Collected data entries:
....................

(** * The updater of react-redux: circular node queue and update scheduler

    A shallow embedding of [createUpdater] (the closure returned by the
    updater module) together with the two host scheduling helpers
    [scheduleAsMicrotask] and [scheduleAsTask].

    JavaScript objects are modelled by an arena: a node object is an address
    into [heap]; [null] references are [None].  The closure variables of
    [createUpdater] are the fields of the record [sched]; the host's
    microtask and task queues, the bindings captured by deferred closures
    and what the host observes (calls of callbacks, unhandled faults) are
    fields of the same record.

    Not modelled: the console traces ([_TRACE_WORK_] is [false]), the
    [performance] marks (a mock that does nothing), and the store
    pass-through ([setStore], [dispatch]), which none of the properties
    below involves.  [unstable_batchedUpdates(f)] is taken to call [f]. *)

From stdpp Require Import base list strings pretty.

(** ** JavaScript values

    Snapshots are compared with [===] and thrown values are tested for
    truthiness by [completeUpdate]; both are plain JavaScript values. *)

Inductive value :=
| VUndefined
| VNull
| VNum (n : nat)
| VObj (id : nat)
| VError (msg : string)
| VTypeError.

#[global] Instance value_eq_dec : EqDecision value.
Proof. solve_decision. Defined.

Definition truthy (v : value) : bool :=
  match v with
  | VUndefined | VNull | VNum 0 => false
  | _ => true
  end.

(** [a !== b] on values. *)
Definition strict_ne (a b : value) : bool := bool_decide (a ≠ b).

(** ** Subscriber callbacks

    A callback is host code.  It is modelled by the sequence of calls it
    makes on the updater's entry points and on the [updater] cell of a node
    it holds, possibly ended by a [throw]. *)

#[warnings="-register-all"]
Inductive action :=
| ANewState (s : value)
| ACreate (u : option (list action))
| AUpdating (n : nat)
| ASetCurrent (n : nat) (u : option (list action))
| AThrow (e : value).

Definition callback := list action.

(** ** Nodes and the queue *)

Record node := mkNode {
  index : nat;
  updater_current : option callback;   (* node.updater.current *)
  state : value;
  nextNode : option nat
}.

Definition with_next (nx : option nat) (nd : node) : node :=
  {| index := index nd; updater_current := updater_current nd;
     state := state nd; nextNode := nx |}.

Definition with_current (u : option callback) (nd : node) : node :=
  {| index := index nd; updater_current := u;
     state := state nd; nextNode := nextNode nd |}.

Record queue_t := mkQueue {
  q_state : value;
  lastNode : option nat;
  cursorNode : option nat
}.

(** Deferred work handed to the host. [JRethrow c] is the arrow function
    [() => { throw e }] of [completeUpdate]: it closes over the binding [e]
    of one activation of [completeUpdate], stored at [frames !! c]. *)
Inductive job :=
| JContinueUpdate
| JStartUpdate
| JRethrow (c : nat).

(** One invocation of a node's callback, as the host observes it. *)
Record call := mkCall {
  callee : nat;          (* the node whose updater.current was called *)
  args : list value;     (* the actual arguments *)
  during : value         (* queue.state at the time of the call *)
}.

Record sched := mkSched {
  queue : queue_t;
  heap : list node;
  states : list value;
  stateCt : nat;
  updates : nat;
  stateOnUpdate : nat;
  isWorking : bool;
  workNode : option nat;
  caughtErrors : list value;
  nodeCount : nat;
  (* host *)
  microtasks : list job;
  tasks : list job;
  frames : list value;
  faults : list value;   (* unhandled exceptions seen by the host *)
  calls : list call      (* history of callback invocations *)
}.

Definition set_queue (q : queue_t) (st : sched) : sched :=
  mkSched q (heap st) (states st) (stateCt st) (updates st) (stateOnUpdate st)
    (isWorking st) (workNode st) (caughtErrors st) (nodeCount st)
    (microtasks st) (tasks st) (frames st) (faults st) (calls st).

Definition set_heap (h : list node) (st : sched) : sched :=
  mkSched (queue st) h (states st) (stateCt st) (updates st) (stateOnUpdate st)
    (isWorking st) (workNode st) (caughtErrors st) (nodeCount st)
    (microtasks st) (tasks st) (frames st) (faults st) (calls st).

Definition set_states (l : list value) (st : sched) : sched :=
  mkSched (queue st) (heap st) l (stateCt st) (updates st) (stateOnUpdate st)
    (isWorking st) (workNode st) (caughtErrors st) (nodeCount st)
    (microtasks st) (tasks st) (frames st) (faults st) (calls st).
Lemma unpaid_ad_witness :
  auctionCount (process_ad sample_Unmarshal initial
                  (sample_ad "a2" "0123" "cash-only")) = 1 ∧
  otherCount (process_ad sample_Unmarshal initial
                (sample_ad "a2" "0123" "cash-only")) = 0 ∧
  items (process_ad sample_Unmarshal initial
           (sample_ad "a2" "0123" "cash-only")) = [].
Proof.
  pose proof (unpaid_ad_counted_not_emitted sample_Unmarshal initial
                (sample_ad "a2" "0123" "cash-only")
                {| StepsData := cash_only_steps |} eq_refl
                cash_only_steps_match cash_only_steps_unpaid)
    as ([Ha Ho] & Hi & _).
  split; [exact Ha|]. split; [exact Ho | exact Hi].
Defined.

Lemma malformed_ad_witness :
  same_output
    (process_ad sample_Unmarshal initial (sample_ad "a4" "0123" "{"))
    initial ∧
  fst (FetchAds sample_Unmarshal
         (inr [sample_ad "a4" "0123" "{"; sample_ad "a1" "0123" "qualifying"])) =
  fst (FetchAds sample_Unmarshal (inr [sample_ad "a1" "0123" "qualifying"])).
Proof.
  pose proof (malformed_ad_is_isolated sample_Unmarshal initial
                (sample_ad "a4" "0123" "{") "unexpected end of JSON input"
                eq_refl) as [H1 H2].
  split; [exact H1|].
  exact (proj2 (H2 [] [sample_ad "a1" "0123" "qualifying"])).
Defined.

Lemma codeNumber_witness :
  items (process_ad sample_Unmarshal initial (sample_ad "a1" "" "qualifying"))
    = [] ∧
  auctionCount (process_ad sample_Unmarshal initial
                  (sample_ad "a1" "" "qualifying")) = 1.
Proof.
  pose proof (proj2 (codeNumber_never_empty sample_Unmarshal) initial
                (sample_ad "a1" "" "qualifying")
                {| StepsData := qualifying_steps |} eq_refl
                qualifying_steps_match qualifying_steps_paid eq_refl)
    as (Hi & Ha & _).
  split; [exact Hi | exact Ha].
Defined.

(** An auction ad with an allowed subcategory, an online payment and a code
    number is in the output. *)
Lemma paid_auction_ad_witness :
  adType (scan_loop qualifying_steps) = "auction" ∧
  ∃ item,
    items (process_ad sample_Unmarshal initial
             (sample_ad "a1" "0123" "qualifying")) = [item] ∧
    AdItem.ID item = "a1" ∧ AdItem.CodeNumber item = "0123".
Proof.
  split; [reflexivity|].
  destruct (paid_ad_with_code_is_emitted sample_Unmarshal initial
              (sample_ad "a1" "0123" "qualifying")
              {| StepsData := qualifying_steps |} eq_refl
              qualifying_steps_match qualifying_steps_paid
              ltac:(discriminate)) as (item & Hi & Hid & Hcode & _).
  exists item. split; [exact Hi|]. split; [exact Hid | exact Hcode].
Defined.
(** * GTM-Medium worker: streaming injection of the Tag Manager snippet

    A shallow embedding of [GTM-Medium_Worker.js] and the properties of its
    streaming decode / scan / inject / re-encode pipeline.

    Representation choices.
    - A [Uint8Array] is a [list Z] of values in [0, 255].
    - A JavaScript string is a [list Z] of Unicode scalar values.  JavaScript
      stores UTF-16 code units; the worker only searches for ASCII needles,
      slices at the index of such a needle, tests a string for emptiness and
      runs regular expressions whose literals are ASCII and whose quantified
      classes are single characters, so every operation used commutes with
      the expansion of a scalar value above U+FFFF into its surrogate pair.
    - [TextDecoder] and [TextEncoder] are the platform's; they are modelled
      after the WHATWG Encoding Standard (UTF-8 decoder, fatal error mode,
      [stream: true], byte order mark handling of [serialize I/O queue]).
    - The body stream is a finite list of reads; the writable side is a log
      of the calls made on the writer.
    - Exceptions are explicit: a decode that throws is [None]; a write or a
      close that is rejected, and an exception raised while a chunk is
      scanned, are chosen by the surroundings ([Env]).  The unused locals
      [partial], [request] and [event] are left out. *)

From stdpp Require Import base numbers list option strings gmap.

Local Open Scope Z_scope.

(** ** JavaScript strings *)

Module JS.

Abbreviation jsstring := (list Z) (only parsing).

(** An ASCII literal of the source, as a string of scalar values. *)
Fixpoint str (s : string) : jsstring :=
  match s with
  | EmptyString => []
  | String a s' => Z.of_N (Ascii.N_of_ascii a) :: str s'
  end.

Definition DQUOTE : Z := 34.
Definition SQUOTE : Z := 39.
Definition LF : Z := 10.

Fixpoint eqb (a b : jsstring) : bool :=
  match a, b with
  | [], [] => true
  | x :: a', y :: b' => (x =? y) && eqb a' b'
  | _, _ => false
  end.

(** [hay.startsWith(needle)] *)
Fixpoint starts_with (needle hay : jsstring) : bool :=
  match needle, hay with
  | [], _ => true
  | x :: n', y :: h' => (x =? y) && starts_with n' h'
  | _ :: _, [] => false
  end.

(** [hay.indexOf(needle)], searching from position [i]; [-1] when absent. *)
Fixpoint indexOf_from (needle hay : jsstring) (i : Z) : Z :=
  if starts_with needle hay then i
  else match hay with
       | [] => -1
       | _ :: hay' => indexOf_from needle hay' (i + 1)
       end.

Definition indexOf (hay needle : jsstring) : Z := indexOf_from needle hay 0.

(** [s.slice(a, b)] and [s.slice(a)] for [0 <= a <= b]. *)
Definition slice (s : jsstring) (a b : Z) : jsstring :=
  take (Z.to_nat (b - a)) (drop (Z.to_nat a) s).
Definition slice_from (s : jsstring) (a : Z) : jsstring := drop (Z.to_nat a) s.

(** [[a, b, c].join('')] *)
Definition join3 (a b c : jsstring) : jsstring := a ++ b ++ c.

(** [s.toLowerCase()].  Only the ASCII letters are mapped: the other case
    mappings of Unicode yield a character outside ASCII, or [k] (from the
    Kelvin sign), none of which occurs in [VALID_CHARSETS], the only place
    the result is compared with. *)
Definition lower_char (c : Z) : Z :=
  if (65 <=? c) && (c <=? 90) then c + 32 else c.
Definition toLowerCase (s : jsstring) : jsstring := map lower_char s.

(** [arr.includes(s)] *)
Definition includes (arr : list jsstring) (s : jsstring) : bool :=
  existsb (eqb s) arr.

(** Number of positions of [hay] at which [needle] occurs. *)
Fixpoint count_sub (needle hay : jsstring) : nat :=
  match hay with
  | [] => 0%nat
  | _ :: hay' =>
      ((if starts_with needle hay then 1 else 0) + count_sub needle hay')%nat
  end.

End JS.
Import JS.

(** ** Regular expressions

    The fragment of JavaScript regular expressions the worker uses: literals
    (matched case-insensitively, flag [i]), character classes, greedy [*] and
    [+] over a class, concatenation and one capture group.  Matching is the
    backtracking semantics of the language: a quantifier first takes as many
    characters as it can and gives them back one at a time. *)

Module RegExp.

Inductive regex : Type :=
| Lit (s : jsstring)
| Cls (p : Z -> bool)
| Star (p : Z -> bool)
| Plus (p : Z -> bool)
| Cat (r1 r2 : regex)
| Cap (r : regex).

(** Canonicalize of a non-Unicode pattern under [i]: characters outside
    ASCII are never identified with ASCII ones. *)
Definition canon (c : Z) : Z :=
  if (97 <=? c) && (c <=? 122) then c - 32 else c.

....................

Task objective:
Write out every line of the entries that holds the word "classes".

Solution to this problem:
      classes are single characters, so every operation used commutes with
    (matched case-insensitively, flag [i]), character classes, greedy [*] and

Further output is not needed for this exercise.